Ketika tahun 1998 Indonesia menyepakati Ilmu Keolahragaan sebagai
ilmu yang mandiri, setahun berikutnya sayapun dipanggil untuk memperkuat
ilmu baru tersebut. Tentu, dengan filsafat sebagai "core" saya. Di
antara keresahan eksistensial saya (waduhh :D) di tempat itu, saya tentu
mulai mencari tahu tanpa satupun teman yang menjadi guide. Eh, ralat,
ada teman sih, namanya "buku KDI-Keolahragaan" yang terbit tahun 2000.
Setelah baca-baca sekilas, saya baru memahami mengapa orang filsafat kok
dicari2 oleh Fakultas Ilmu Keolahragaan Unesa (yang pada saat itu masih
Fakultas Pendidikan Olahraga dan Kesehatan IKIP Negeri Surabaya).
Sampai
tahun 2001, eksistensi (dan apalagi self-confident serta self-efficacy)

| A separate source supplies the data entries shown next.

(* ===== verification/JsonAny.v ===== *)
(** * Decoding into an interface value

    [json.Unmarshal] into an [any]: numbers become float64s, the last of several
    members with one key stays.  What is read can be encoded, and the text reads as
    the same value. *)

From Stdlib Require Import Floats.SpecFloat.
From S2P Require Import Prelude GoStrings Http Sql Json JsonUtf8 Float64 JsonText JsonTextSpec JsonRead.

Local Open Scope Z_scope.

(** ** Values *)

(** A Go map, by its keys in order. *)
Definition gomap : Type := list (string * gojson).

(** [m[k] = v] *)
Fixpoint assign (k : string) (v : gojson) (m : gomap) : gomap :=
  match m with
  | [] => [(k, v)]
  | (k', v') :: r =>
      if String.eqb k k' then (k, v) :: r
      else if str_ltb k k' then (k, v) :: m
      else (k', v') :: assign k v r
  end.

Definition assign_all (kvs : list (string * gojson)) : gomap :=
  fold_left (λ m kv, assign (fst kv) (snd kv) m) kvs [].

(** [valueInterface]: a number out of range is a remembered error, and [nil]. *)
Fixpoint valueInterface (j : json) : gojson :=
  match j with
  | JNull => GNull
  | JBool b => GBool b
  | JNum t => match ParseFloat t with Some x => GFloat x | None => GNull end
  | JStr s => GStr s
  | JArr vs => GList (map valueInterface vs)
  | JObj ms => GMap (assign_all (map (λ m, (fst m, valueInterface (snd m))) ms))
  end.

(** [var v any; json.Unmarshal(data, &v)]: what [v] holds, whatever the error. *)
Definition UnmarshalAny (data : string) : gojson :=
  match Parse data with Some j => valueInterface j | None => GNull end.

(** ** What decoding gives *)

Definition ordered (m : gomap) : Prop := StronglySorted (λ a b, str_ltb (fst a) (fst b) = true) m.

Inductive decoded : gojson → Prop :=
| decoded_null : decoded GNull
| decoded_bool b : decoded (GBool b)
| decoded_float x : is_float64 x → decoded (GFloat x)
| decoded_str s : utf8 s → decoded (GStr s)
| decoded_list vs : Forall decoded vs → decoded (GList vs)
| decoded_map m : ordered m → Forall (λ kv, utf8 (fst kv) ∧ decoded (snd kv)) m → decoded (GMap m).

Lemma assign_Forall (P : string * gojson → Prop) k v m :
  P (k, v) → Forall P m → Forall P (assign k v m).
Proof.
  intros Hp H. induction H as [|[k' v'] m Hm H IH]; simpl; [by constructor|].
  destruct (String.eqb k k'); [by constructor|]. destruct (str_ltb k k'); repeat constructor; done.
Qed.

Lemma assign_ordered k v m : ordered m → ordered (assign k v m).
Proof.
  induction 1 as [|[k' v'] m Ho IH Hf]; simpl; [by repeat constructor|].
  destruct (String.eqb_spec k k') as [->|Hne]; [by constructor|].
  destruct (str_ltb k k') eqn:E.
  - constructor; [by constructor|]. constructor; [done|]. eapply Forall_impl; [exact Hf|].
    intros [k2 v2]. simpl. by apply str_ltb_trans.
  - constructor; [done|]. apply assign_Forall; [|done]. simpl. apply str_ltb_lt. split; [by apply str_ltb_false|congruence].
Qed.

Lemma assign_all_ind (P : gomap → Prop) kvs :
  P [] → (∀ k v m, (k, v) ∈ kvs → P m → P (assign k v m)) → P (assign_all kvs).
Proof.
  intros H0 Hs. unfold assign_all. assert (∀ m, P m → P (fold_left (λ m kv, assign (fst kv) (snd kv) m) kvs m)) as H; [|by apply H].
  clear H0. induction kvs as [|[k v] kvs IH]; intros m Hm; [done|]. simpl. apply IH.
  - intros k' v' m' Hin. apply Hs. by right.
  - apply Hs; [by left|done].
Qed.

(** A deep induction on parsed values. *)
Section induction.
Context (P : json → Prop).
Context (Hnull : P JNull) (Hbool : ∀ b, P (JBool b)) (Hnum : ∀ t, P (JNum t)) (Hstr : ∀ s, P (JStr s)).
Context (Harr : ∀ vs, Forall P vs → P (JArr vs)) (Hobj : ∀ ms, Forall (λ m, P (snd m)) ms → P (JObj ms)).

Fixpoint json_deep (j : json) : P j :=
  match j with
  | JNull => Hnull
  | JBool b => Hbool b
  | JNum t => Hnum t
  | JStr s => Hstr s
  | JArr vs => Harr vs ((fix go vs : Forall P vs :=
      match vs with [] => Forall_nil_2 P | v :: vs => Forall_cons_2 P v vs (json_deep v) (go vs) end) vs)
  | JObj ms => Hobj ms ((fix go ms : Forall (λ m, P (snd m)) ms :=
      match ms with [] => Forall_nil_2 _ | (k, v) :: ms => Forall_cons_2 _ (k, v) ms (json_deep v) (go ms) end) ms)
  end.
End induction.

Lemma valueInterface_decoded j : strings_utf8 j → decoded (valueInterface j).
Proof.
  induction j as [|b|t|s|vs IH|ms IH] using json_deep; intros Hu; inversion Hu; subst; simpl; try by constructor.
  - destruct (ParseFloat t) as [x|] eqn:E; constructor. by eapply ParseFloat_float64.
  - constructor. apply Forall_map, Forall_forall. intros v Hv. rewrite !Forall_forall in *. auto.
  - constructor.
    + apply (assign_all_ind ordered); [constructor|]. intros. by apply assign_ordered.
    + apply (assign_all_ind (Forall _)); [constructor|]. intros k v m Hin Hm. apply assign_Forall; [|done].
      apply list_elem_of_fmap in Hin as ([k' j'] & [= -> ->] & Hin). rewrite !Forall_forall in *.
      specialize (IH _ Hin). match goal with H : ∀ x, x ∈ ms → _ |- _ => specialize (H _ Hin); simpl in H end. naive_solver.
Qed.

Lemma UnmarshalAny_decoded s : decoded (UnmarshalAny s).
Proof.
  unfold UnmarshalAny. destruct (Parse s) as [j|] eqn:E; [|constructor].
  by apply valueInterface_decoded, (Parse_utf8 s).
Qed.

(** ** Round trip *)

(** Assigning in order builds the map itself. *)
Lemma assign_last k v m : Forall (λ a, str_ltb (fst a) k = true) m → assign k v m = m ++ [(k, v)].
Proof.
  induction 1 as [|[k' v'] m H _ IH]; [done|]. simpl in *. destruct (String.eqb_spec k k') as [->|Hne];
    [by rewrite str_ltb_irrefl in H|]. destruct (str_ltb k k') eqn:E; [|by rewrite IH].
  pose proof (str_ltb_trans _ _ _ H E) as F. by rewrite str_ltb_irrefl in F.
Qed.

Lemma assign_all_ordered m : ordered m → assign_all m = m.
Proof.
  unfold assign_all. intros H.
  enough (∀ pre, Forall (λ a, Forall (λ b, str_ltb (fst a) (fst b) = true) m) pre →
    fold_left (λ m kv, assign (fst kv) (snd kv) m) m pre = pre ++ m) as He by (by apply (He [])).
  induction H as [|[k v] m Ho IH Hf]; intros pre Hp; simpl; [by rewrite app_nil_r|].
  rewrite assign_last; [|eapply Forall_impl; [exact Hp|]; intros a Ha; by inversion Ha].
  rewrite IH; [by rewrite <- app_assoc|]. apply Forall_app. split.
  - eapply Forall_impl; [exact Hp|]. intros a Ha. by inversion Ha.
  - by constructor.
Qed.

(** The encoder's order is the order of the map. *)
Definition by_key {A} (a b : string * A) : Prop := str_ltb (fst a) (fst b) = true.

Lemma by_key_unique {A} (l : list (string * A)) a b :
  StronglySorted by_key l → a ∈ l → b ∈ l → fst a = fst b → a = b.
Proof.
  induction 1 as [|x l Hs IH Hx]; intros Ha Hb E; [by apply not_elem_of_nil in Ha|].
  rewrite Forall_forall in Hx. apply elem_of_cons in Ha as [->|Ha], Hb as [->|Hb]; [done|..|by apply IH].
  - specialize (Hx _ Hb). unfold by_key in Hx. by rewrite E, str_ltb_irrefl in Hx.
  - specialize (Hx _ Ha). unfold by_key in Hx. by rewrite E, str_ltb_irrefl in Hx.
Qed.

Lemma by_key_sorted {A} (l : list (string * A)) : StronglySorted by_key l → sort_by fst l = l.
Proof.
  intros H. assert (sort_by fst l ≡ₚ l) as Hp by apply merge_sort_Permutation.
  apply (StronglySorted_unique_strong (row_le fst)).
  - intros a b Ha Hb H1 H2. rewrite Hp in Ha. apply (by_key_unique l); [done..|]. by apply (row_le_anti fst).
  - apply StronglySorted_merge_sort; apply _.
  - clear Hp. induction H as [|x l Hs IH Hx]; constructor; [done|]. eapply Forall_impl; [exact Hx|]. by left.
  - done.
Qed.

(** What is written for a decoded value is decoded as that value. *)
Definition survives (v : gojson) : Prop := ∃ j, tree v = Some j ∧ valueInterface j = v.

Lemma survives_list vs : Forall survives vs → ∃ js, mapM tree vs = Some js ∧ map valueInterface js = vs.
Proof.
  induction 1 as [|v vs (j & Hj & Hv) _ (js & Hjs & Hvs)]; [by exists []|].
  exists (j :: js). rewrite mapM_option_cons, Hj, Hjs. simpl. by rewrite Hv, Hvs.
Qed.

Lemma survives_members m :
  Forall (λ kv, survives (snd kv)) m →
  ∃ js, mapM (λ kv : string * gojson, j ← tree (snd kv); Some (fst kv, j)) m = Some js ∧
    map fst js = map fst m ∧ map (λ kj, (fst kj, valueInterface (snd kj))) js = m.
Proof.
  induction 1 as [|[k v] m (j & Hj & Hv) _ (js & Hjs & Hk & Hm)]; [by exists []|].
  exists ((k, j) :: js). rewrite mapM_option_cons. simpl in *. rewrite Hj. cbn [mbind option_bind]. rewrite Hjs. simpl.
  by rewrite Hv, Hk, Hm.
Qed.

Lemma by_key_fst {A B} (l : list (string * A)) (l' : list (string * B)) :
  map fst l = map fst l' → StronglySorted by_key l → StronglySorted by_key l'.
Proof.
  intros E H. revert l' E. induction H as [|[k x] l Hs IH Hx]; intros [|[k' x'] l'] E; try done; [constructor|].
  simpl in E. injection E as <- E. constructor; [by apply IH|].
  apply (Forall_map fst (λ b, str_ltb k b = true)). apply (Forall_map fst (λ b, str_ltb k b = true)) in Hx. by rewrite <- E.
Qed.

Lemma repair_keys {A} (l : list (string * A)) :
  Forall (λ kv, utf8 (fst kv)) l → map (λ kv, (repair (fst kv), snd kv)) l = l.
Proof. induction 1 as [|[k x] l Hk _ IH]; [done|]. simpl in *. by rewrite IH, repair_utf8. Qed.

Lemma decoded_survives v : decoded v → survives v.
Proof.
  induction v as [s|b|n|x| |s|vs IH|kvs IH|kvs IH] using gojson_deep; intros H; inversion H; subst; unfold survives; cbn [tree].
  - exists (JStr s). by rewrite repair_utf8.
  - by exists (JBool b).
  - destruct (float_text_reads x) as (t & -> & Ht); [done|]. exists (JNum t). simpl. by rewrite Ht.
  - by exists JNull.
  - destruct (survives_list vs) as (js & -> & E).
    { rewrite Forall_forall in *. auto. } exists (JArr js). simpl. by rewrite E.
  - destruct (survives_members kvs) as (js & -> & Hk & E).
    { rewrite Forall_forall in *. naive_solver. }
    exists (JObj js). cbn [mbind option_bind].
    assert (StronglySorted by_key js) as Hs by (by apply (by_key_fst kvs js)).
    rewrite by_key_sorted by done. rewrite repair_keys.
    + split; [done|]. cbn [valueInterface]. rewrite E. f_equal. by apply assign_all_ordered.
    + apply (Forall_map fst utf8). rewrite Hk. apply (Forall_map fst utf8).
      eapply Forall_impl; [eassumption|]. by intros ? [].
Qed.

(** ** Nesting *)

Fixpoint jdepth (j : json) : nat :=
  match j with
  | JArr vs => S (max_list (map jdepth vs))
  | JObj ms => S (max_list (map (λ m, jdepth (snd m)) ms))
  | _ => 0
  end.

(** Values that leave room for [n] brackets around them. *)
Definition fits (n : nat) (v : json) : Prop := Z.of_nat (jdepth v) + Z.of_nat n <= maxNestingDepth.

Definition frame_values (f : frame) : list json :=
  match f with FArr acc => acc | FKey acc | FVal acc _ => map snd acc end.

Fixpoint stack_fits (st : list frame) : Prop :=
  match st with
  | [] => True
  | f :: r => Z.of_nat (S (length r)) <= maxNestingDepth ∧ Forall (fits (S (length r))) (frame_values f) ∧ stack_fits r
  end.

Definition mode_fits (n : nat) (m : mode) : Prop :=
  match m with
  | MEndValue v => fits n v
  | MLit _ v => jdepth v = 0%nat
  | _ => True
  end.

Definition config_fits (cfg : config) : Prop := mode_fits (length (snd cfg)) (fst cfg) ∧ stack_fits (snd cfg).

Lemma stack_room st : stack_fits st → Z.of_nat (length st) <= maxNestingDepth.
Proof. destruct st as [|f st]; [done|]. by intros [H _]. Qed.

Lemma scalar_fits v st : jdepth v = 0%nat → stack_fits st → fits (length st) v.
Proof. intros Hv Hs%stack_room. unfold fits. rewrite Hv. lia. Qed.

(** Closing a bracket. *)
Lemma max_list_le l n : Forall (λ x, (x <= n)%nat) l → (max_list l <= n)%nat.
Proof. induction 1; simpl; lia. Qed.

Lemma closed_fits (l : list json) n d :
  d = S (max_list (map jdepth l)) → Z.of_nat (S n) <= maxNestingDepth → Forall (fits (S n)) l →
  Z.of_nat d + Z.of_nat n <= maxNestingDepth.
Proof.
  intros -> Hn H. assert ((max_list (map jdepth l) <= Z.to_nat (maxNestingDepth - Z.of_nat (S n)))%nat); [|lia].
  apply max_list_le, Forall_map. eapply Forall_impl; [exact H|]. unfold fits. simpl. intros. lia.
Qed.

Lemma array_fits acc n : Z.of_nat (S n) <= maxNestingDepth → Forall (fits (S n)) acc → fits n (JArr (rev acc)).
Proof. intros Hn H. eapply closed_fits; [reflexivity|done|]. by apply List.Forall_rev. Qed.

Lemma object_fits acc n : Z.of_nat (S n) <= maxNestingDepth → Forall (fits (S n)) (map snd acc) → fits n (JObj (rev acc)).
Proof.
  intros Hn H. eapply (closed_fits (map snd (rev acc))); [simpl; by rewrite map_map|done|].
  rewrite map_rev. by apply List.Forall_rev.
Qed.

saya masih belum sepenuhnya ter-charge dengan sempurna. Kerjaan saya
mengajar, pulang. Itu aja tiap harinya. Hampir2 ngenes karena tidak tahu
apa yang bisa kukontribusikan ke lembaga FIK khususnya, dan negeri ini
umumnya dalam kaitannya dengan kapasitas saya sebagai orang filsafat di
tengah2 belantara orang2 olahraga. Sekretaris Jurusan di mana saya
mengabdi waktu itupun saat kukonsultasikan ke beliau, hanya manggut2
tidak "ngeh" dengan keluh kesah model saya. Hehe.. Satu orang kolega di
kampus (sekarang sudah almarhum) yang kemudian "memanfaatkan" saya, dari
situ saya perlahan2 mulai percaya diri.
Tahun 2001 -
2003 saya kuliah S2 di UGM. Dari jauh, saya melihat FIK Unesa dengan
kacamata baru. Setidaknya saat itu saya mulai mengambil posisi "aku
filsafat, aku dibutuhkan" meskipun masih belum optimal keteguhan sikap
dan posisi saya itu. Dari keahlian komputer yang waktu itu di FIK masih
cukup langka, saya mulai dikenal orang2 FIK. Bahkan sampai dipercaya
membuat dan mengelola website. Hehe.. Percaya diri saya tambah gede.
Lalu,
sayapun menulis buku. Filsafat Olahraga judulnya. Belum bergema sih,
tetapi eksistensi saya sudah mantap di FIK. Siapa yang paling tahu
filsafat olahraga, setidaknya di Unesa, sayalah orangnya. kata mereka
begitu. Padahal saya masih merasa sebagai bayi yang tidak pernah
disusui, tetapi harus segera dewasa.
Tiba-tiba tahun
2006 buku saya ke-4 tembus penghargaan nasional. Tentang Filsafat Ilmu.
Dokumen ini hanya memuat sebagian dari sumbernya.